WHAT TO WORK ON
Search the records for the word "MBind" and pick out every line that has it.

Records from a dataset
------------------------------------------------
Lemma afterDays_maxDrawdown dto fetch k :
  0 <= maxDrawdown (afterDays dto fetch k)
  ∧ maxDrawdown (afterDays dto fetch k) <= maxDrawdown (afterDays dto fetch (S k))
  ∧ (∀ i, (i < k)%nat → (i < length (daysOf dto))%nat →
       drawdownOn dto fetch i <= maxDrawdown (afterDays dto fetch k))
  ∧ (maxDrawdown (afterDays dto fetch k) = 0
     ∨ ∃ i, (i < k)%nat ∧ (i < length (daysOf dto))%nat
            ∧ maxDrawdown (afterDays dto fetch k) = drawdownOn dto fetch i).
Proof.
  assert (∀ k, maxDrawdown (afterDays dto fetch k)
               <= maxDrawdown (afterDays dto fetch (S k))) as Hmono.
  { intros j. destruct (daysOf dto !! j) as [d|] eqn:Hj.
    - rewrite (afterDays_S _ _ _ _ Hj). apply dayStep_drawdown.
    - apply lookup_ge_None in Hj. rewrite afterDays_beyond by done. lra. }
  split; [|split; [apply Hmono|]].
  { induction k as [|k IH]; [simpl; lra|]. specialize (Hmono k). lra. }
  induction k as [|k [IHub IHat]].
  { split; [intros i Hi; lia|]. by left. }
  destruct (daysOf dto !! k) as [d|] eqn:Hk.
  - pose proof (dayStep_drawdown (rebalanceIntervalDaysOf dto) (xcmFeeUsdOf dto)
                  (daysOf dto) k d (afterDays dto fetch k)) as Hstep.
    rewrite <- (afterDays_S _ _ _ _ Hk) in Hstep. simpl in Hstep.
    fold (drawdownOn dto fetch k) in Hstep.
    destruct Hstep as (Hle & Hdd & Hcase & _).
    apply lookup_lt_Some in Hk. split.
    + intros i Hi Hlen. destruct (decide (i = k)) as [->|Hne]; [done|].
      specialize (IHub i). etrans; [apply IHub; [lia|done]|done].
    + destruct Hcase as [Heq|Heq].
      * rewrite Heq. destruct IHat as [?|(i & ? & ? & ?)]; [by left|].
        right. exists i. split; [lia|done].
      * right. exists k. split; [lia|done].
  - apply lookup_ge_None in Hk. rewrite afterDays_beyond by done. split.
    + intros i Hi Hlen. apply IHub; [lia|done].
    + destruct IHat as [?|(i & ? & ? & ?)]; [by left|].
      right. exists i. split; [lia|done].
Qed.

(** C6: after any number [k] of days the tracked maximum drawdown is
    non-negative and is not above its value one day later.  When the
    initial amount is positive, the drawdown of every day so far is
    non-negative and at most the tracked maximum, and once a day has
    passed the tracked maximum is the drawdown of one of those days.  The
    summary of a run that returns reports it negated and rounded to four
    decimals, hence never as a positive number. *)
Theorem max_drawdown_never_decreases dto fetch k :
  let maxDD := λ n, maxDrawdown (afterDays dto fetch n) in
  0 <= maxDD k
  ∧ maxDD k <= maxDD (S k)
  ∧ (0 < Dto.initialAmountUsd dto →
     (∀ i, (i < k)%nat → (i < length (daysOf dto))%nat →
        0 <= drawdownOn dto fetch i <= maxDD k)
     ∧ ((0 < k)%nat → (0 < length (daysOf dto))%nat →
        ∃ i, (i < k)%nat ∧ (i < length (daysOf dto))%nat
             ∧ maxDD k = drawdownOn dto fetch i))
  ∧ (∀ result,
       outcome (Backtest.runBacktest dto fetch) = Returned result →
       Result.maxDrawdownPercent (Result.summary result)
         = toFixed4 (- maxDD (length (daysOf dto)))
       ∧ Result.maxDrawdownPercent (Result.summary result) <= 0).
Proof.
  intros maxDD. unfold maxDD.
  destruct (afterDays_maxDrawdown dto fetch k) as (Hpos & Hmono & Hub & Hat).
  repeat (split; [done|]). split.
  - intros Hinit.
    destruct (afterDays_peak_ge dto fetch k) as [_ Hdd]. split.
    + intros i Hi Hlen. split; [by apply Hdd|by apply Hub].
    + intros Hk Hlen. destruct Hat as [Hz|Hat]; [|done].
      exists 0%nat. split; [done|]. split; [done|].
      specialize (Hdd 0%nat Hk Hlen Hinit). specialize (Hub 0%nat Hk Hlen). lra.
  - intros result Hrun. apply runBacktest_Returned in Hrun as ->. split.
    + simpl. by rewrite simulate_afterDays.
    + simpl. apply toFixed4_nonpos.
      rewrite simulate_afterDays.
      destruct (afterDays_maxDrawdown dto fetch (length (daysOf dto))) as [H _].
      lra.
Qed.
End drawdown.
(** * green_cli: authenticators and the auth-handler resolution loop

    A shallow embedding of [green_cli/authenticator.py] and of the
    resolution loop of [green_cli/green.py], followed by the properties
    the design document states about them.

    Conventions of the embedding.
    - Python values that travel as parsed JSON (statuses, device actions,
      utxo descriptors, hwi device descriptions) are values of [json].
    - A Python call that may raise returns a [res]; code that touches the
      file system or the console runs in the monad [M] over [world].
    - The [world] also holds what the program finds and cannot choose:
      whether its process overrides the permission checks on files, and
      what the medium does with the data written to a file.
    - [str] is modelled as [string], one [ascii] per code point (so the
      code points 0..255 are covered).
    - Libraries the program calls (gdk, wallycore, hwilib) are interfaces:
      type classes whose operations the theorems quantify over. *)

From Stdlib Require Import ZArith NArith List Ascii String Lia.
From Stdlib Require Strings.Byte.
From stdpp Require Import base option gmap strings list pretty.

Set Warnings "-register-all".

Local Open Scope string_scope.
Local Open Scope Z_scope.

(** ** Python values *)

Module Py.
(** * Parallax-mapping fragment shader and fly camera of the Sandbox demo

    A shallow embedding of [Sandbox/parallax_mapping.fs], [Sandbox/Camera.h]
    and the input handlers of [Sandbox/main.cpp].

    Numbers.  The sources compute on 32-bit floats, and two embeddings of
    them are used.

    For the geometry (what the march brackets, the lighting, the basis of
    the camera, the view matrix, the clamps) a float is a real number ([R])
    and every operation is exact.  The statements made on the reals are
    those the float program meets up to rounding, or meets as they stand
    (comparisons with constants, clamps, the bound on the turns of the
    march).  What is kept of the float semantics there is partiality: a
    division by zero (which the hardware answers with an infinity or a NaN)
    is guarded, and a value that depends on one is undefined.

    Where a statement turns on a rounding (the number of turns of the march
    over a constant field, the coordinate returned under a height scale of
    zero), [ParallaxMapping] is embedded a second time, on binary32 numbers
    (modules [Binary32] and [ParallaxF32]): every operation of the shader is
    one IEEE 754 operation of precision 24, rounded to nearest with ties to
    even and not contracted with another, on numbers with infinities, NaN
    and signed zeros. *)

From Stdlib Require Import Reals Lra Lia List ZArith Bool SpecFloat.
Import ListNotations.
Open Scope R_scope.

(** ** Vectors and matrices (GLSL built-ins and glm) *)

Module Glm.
------------------------------------------------
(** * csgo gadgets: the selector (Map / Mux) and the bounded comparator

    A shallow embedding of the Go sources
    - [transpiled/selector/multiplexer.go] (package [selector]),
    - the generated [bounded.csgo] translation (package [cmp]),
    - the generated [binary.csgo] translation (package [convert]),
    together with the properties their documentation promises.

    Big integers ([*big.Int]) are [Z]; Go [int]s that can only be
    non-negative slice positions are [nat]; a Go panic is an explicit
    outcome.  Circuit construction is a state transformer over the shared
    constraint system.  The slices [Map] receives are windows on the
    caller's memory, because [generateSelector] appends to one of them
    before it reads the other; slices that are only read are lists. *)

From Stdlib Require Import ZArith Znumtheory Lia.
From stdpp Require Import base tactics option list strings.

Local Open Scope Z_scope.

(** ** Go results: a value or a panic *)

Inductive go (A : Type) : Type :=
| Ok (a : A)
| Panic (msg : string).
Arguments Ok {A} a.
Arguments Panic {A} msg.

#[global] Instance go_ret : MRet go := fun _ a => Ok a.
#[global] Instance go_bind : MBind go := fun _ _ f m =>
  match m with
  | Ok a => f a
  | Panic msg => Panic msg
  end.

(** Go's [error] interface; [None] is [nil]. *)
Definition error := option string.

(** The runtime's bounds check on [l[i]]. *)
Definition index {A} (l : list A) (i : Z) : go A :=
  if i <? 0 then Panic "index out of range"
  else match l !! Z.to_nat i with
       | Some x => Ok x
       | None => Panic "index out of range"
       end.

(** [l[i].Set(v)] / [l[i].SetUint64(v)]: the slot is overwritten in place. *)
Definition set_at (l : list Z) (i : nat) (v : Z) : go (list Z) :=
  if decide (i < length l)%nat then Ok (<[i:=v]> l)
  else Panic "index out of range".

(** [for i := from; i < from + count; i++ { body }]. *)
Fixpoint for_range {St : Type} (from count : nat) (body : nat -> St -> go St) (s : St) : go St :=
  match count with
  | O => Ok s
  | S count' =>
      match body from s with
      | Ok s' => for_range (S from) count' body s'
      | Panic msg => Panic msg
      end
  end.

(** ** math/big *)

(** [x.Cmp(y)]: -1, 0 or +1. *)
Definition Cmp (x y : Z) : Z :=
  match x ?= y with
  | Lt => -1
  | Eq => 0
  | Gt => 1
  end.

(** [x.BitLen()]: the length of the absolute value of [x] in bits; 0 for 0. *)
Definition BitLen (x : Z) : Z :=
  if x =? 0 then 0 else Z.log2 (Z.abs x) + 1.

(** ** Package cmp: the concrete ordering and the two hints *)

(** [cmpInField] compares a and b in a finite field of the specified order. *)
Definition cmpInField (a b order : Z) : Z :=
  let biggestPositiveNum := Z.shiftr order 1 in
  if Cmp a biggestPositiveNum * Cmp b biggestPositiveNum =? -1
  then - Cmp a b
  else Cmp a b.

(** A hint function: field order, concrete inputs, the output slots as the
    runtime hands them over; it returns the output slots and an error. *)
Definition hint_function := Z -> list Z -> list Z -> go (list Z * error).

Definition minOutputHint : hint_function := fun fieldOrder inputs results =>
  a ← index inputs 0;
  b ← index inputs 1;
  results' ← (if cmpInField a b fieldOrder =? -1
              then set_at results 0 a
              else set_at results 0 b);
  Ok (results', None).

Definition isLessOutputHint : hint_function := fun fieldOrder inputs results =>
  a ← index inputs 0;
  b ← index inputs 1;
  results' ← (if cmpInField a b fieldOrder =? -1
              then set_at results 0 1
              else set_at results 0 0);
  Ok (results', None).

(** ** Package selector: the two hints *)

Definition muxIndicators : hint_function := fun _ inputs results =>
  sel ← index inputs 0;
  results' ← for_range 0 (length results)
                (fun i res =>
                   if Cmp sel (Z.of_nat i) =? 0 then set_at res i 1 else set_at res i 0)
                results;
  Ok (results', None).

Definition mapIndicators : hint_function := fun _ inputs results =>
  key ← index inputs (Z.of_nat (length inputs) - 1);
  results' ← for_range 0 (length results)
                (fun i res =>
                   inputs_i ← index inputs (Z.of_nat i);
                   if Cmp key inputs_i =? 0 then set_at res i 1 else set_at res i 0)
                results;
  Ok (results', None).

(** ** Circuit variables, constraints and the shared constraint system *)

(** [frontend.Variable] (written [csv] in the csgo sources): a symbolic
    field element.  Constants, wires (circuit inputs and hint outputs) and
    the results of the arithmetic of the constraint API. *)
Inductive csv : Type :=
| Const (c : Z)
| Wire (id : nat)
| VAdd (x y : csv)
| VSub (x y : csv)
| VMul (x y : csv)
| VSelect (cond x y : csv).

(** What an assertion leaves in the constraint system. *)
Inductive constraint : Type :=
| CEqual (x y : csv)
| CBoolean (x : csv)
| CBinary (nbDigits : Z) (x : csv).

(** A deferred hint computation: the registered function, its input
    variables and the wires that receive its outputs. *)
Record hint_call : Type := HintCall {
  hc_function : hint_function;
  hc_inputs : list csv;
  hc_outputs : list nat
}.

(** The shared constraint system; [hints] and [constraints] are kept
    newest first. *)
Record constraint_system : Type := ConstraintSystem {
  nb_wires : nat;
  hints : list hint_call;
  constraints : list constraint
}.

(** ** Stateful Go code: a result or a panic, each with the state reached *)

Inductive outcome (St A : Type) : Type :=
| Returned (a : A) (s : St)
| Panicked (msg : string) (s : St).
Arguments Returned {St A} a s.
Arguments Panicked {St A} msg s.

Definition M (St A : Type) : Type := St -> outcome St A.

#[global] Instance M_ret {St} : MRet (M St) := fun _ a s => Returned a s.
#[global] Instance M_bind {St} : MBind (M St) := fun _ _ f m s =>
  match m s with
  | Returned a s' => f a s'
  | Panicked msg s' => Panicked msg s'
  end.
------------------------------------------------
SOLUTION
#[global] Instance go_bind : MBind go := fun _ _ f m =>
#[global] Instance M_bind {St} : MBind (M St) := fun _ _ f m s =>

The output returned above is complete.